## AIM OF THE EXERCISE
Output all entries precisely.

## SUPPLIED RECORDS

Lemma str_int_head (z : Z) :
  exists c r, str_int z = c :: r /\ is_space c = false.
Proof.
  destruct (digits_of_head (Z.abs_N z)) as (c & r & E & Hc).
  unfold str_int, with_sign. rewrite E. destruct (z <? 0).
  - exists 0x2D%N, (c :: r). split; reflexivity.
  - exists c, r. split; [reflexivity|apply digit_not_space; exact Hc].
Qed.

Lemma strip_str_int (z : Z) : strip (str_int z) = str_int z.
Proof.
  destruct (str_int_head z) as (c & r & E1 & Hc).
  destruct (str_int_last z) as (r' & c' & E2 & Hc').
  exact (strip_id c c' r r' _ E1 E2 Hc Hc').
Qed.

Lemma strip_field_line (b : branch) (z : Z) :
  is_numeric b = true -> strip (field_line b z) = field_line b z.
Proof.
  intros Hb. destruct (str_int_last z) as (r' & c' & E2 & Hc').
  unfold field_line. rewrite E2.
  destruct b; try discriminate;
    match goal with
    | |- strip (?p ++ ?q ++ r' ++ [c']) = _ =>
        let p' := eval vm_compute in p in
        let q' := eval vm_compute in q in
        change p with p'; change q with q'
    end; cbn [app];
    match goal with
    | |- strip (?c0 :: ?rest) = _ =>
        refine (strip_id c0 c' _ (removelast (c0 :: rest)) _ eq_refl _ eq_refl Hc')
    end; rewrite !app_comm_cons; rewrite removelast_last; reflexivity.
Qed.

(** What a line of the game offers to its own field. *)
Lemma int_value_field_line (b : branch) (z : Z) :
  is_numeric b = true ->
  int_value b (field_line b z)
  = match py_int (str_int z) with Ok n => Some n | Raise _ => None end.
Proof.
  intros Hb. unfold int_value. rewrite (strip_field_line b z Hb).
  unfold field_line at 1. rewrite startswith_prefix.
  assert (A : after_colon (field_line b z) = Some (py " " ++ str_int z)).
  { unfold field_line. destruct b; try discriminate; reflexivity. }
  rewrite A.
  assert (S : strip (py " " ++ str_int z) = str_int z).
  { rewrite <- (app_nil_r (str_int z)) at 1.
    rewrite (strip_spaces_around (py " ") [] (str_int z)).
    - apply strip_str_int.
    - repeat constructor.
    - constructor. }
  rewrite S. reflexivity.
Qed.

## SOLUTION TO THIS EXERCISE
Lemma str_int_head (z : Z) :
  exists c r, str_int z = c :: r /\ is_space c = false.
Proof.
  destruct (digits_of_head (Z.abs_N z)) as (c & r & E & Hc).
  unfold str_int, with_sign. rewrite E. destruct (z <? 0).
  - exists 0x2D%N, (c :: r). split; reflexivity.
  - exists c, r. split; [reflexivity|apply digit_not_space; exact Hc].
Qed.

Lemma strip_str_int (z : Z) : strip (str_int z) = str_int z.
Proof.
  destruct (str_int_head z) as (c & r & E1 & Hc).
  destruct (str_int_last z) as (r' & c' & E2 & Hc').
  exact (strip_id c c' r r' _ E1 E2 Hc Hc').
Qed.

Lemma strip_field_line (b : branch) (z : Z) :
  is_numeric b = true -> strip (field_line b z) = field_line b z.
Proof.
  intros Hb. destruct (str_int_last z) as (r' & c' & E2 & Hc').
  unfold field_line. rewrite E2.
  destruct b; try discriminate;
    match goal with
    | |- strip (?p ++ ?q ++ r' ++ [c']) = _ =>
        let p' := eval vm_compute in p in
        let q' := eval vm_compute in q in
        change p with p'; change q with q'
    end; cbn [app];
    match goal with
    | |- strip (?c0 :: ?rest) = _ =>
        refine (strip_id c0 c' _ (removelast (c0 :: rest)) _ eq_refl _ eq_refl Hc')
    end; rewrite !app_comm_cons; rewrite removelast_last; reflexivity.
Qed.

(** What a line of the game offers to its own field. *)
Lemma int_value_field_line (b : branch) (z : Z) :
  is_numeric b = true ->
  int_value b (field_line b z)
  = match py_int (str_int z) with Ok n => Some n | Raise _ => None end.
Proof.
  intros Hb. unfold int_value. rewrite (strip_field_line b z Hb).
  unfold field_line at 1. rewrite startswith_prefix.
  assert (A : after_colon (field_line b z) = Some (py " " ++ str_int z)).
  { unfold field_line. destruct b; try discriminate; reflexivity. }
  rewrite A.
  assert (S : strip (py " " ++ str_int z) = str_int z).
  { rewrite <- (app_nil_r (str_int z)) at 1.
    rewrite (strip_spaces_around (py " ") [] (str_int z)).
    - apply strip_str_int.
    - repeat constructor.
    - constructor. }
  rewrite S. reflexivity.
Qed.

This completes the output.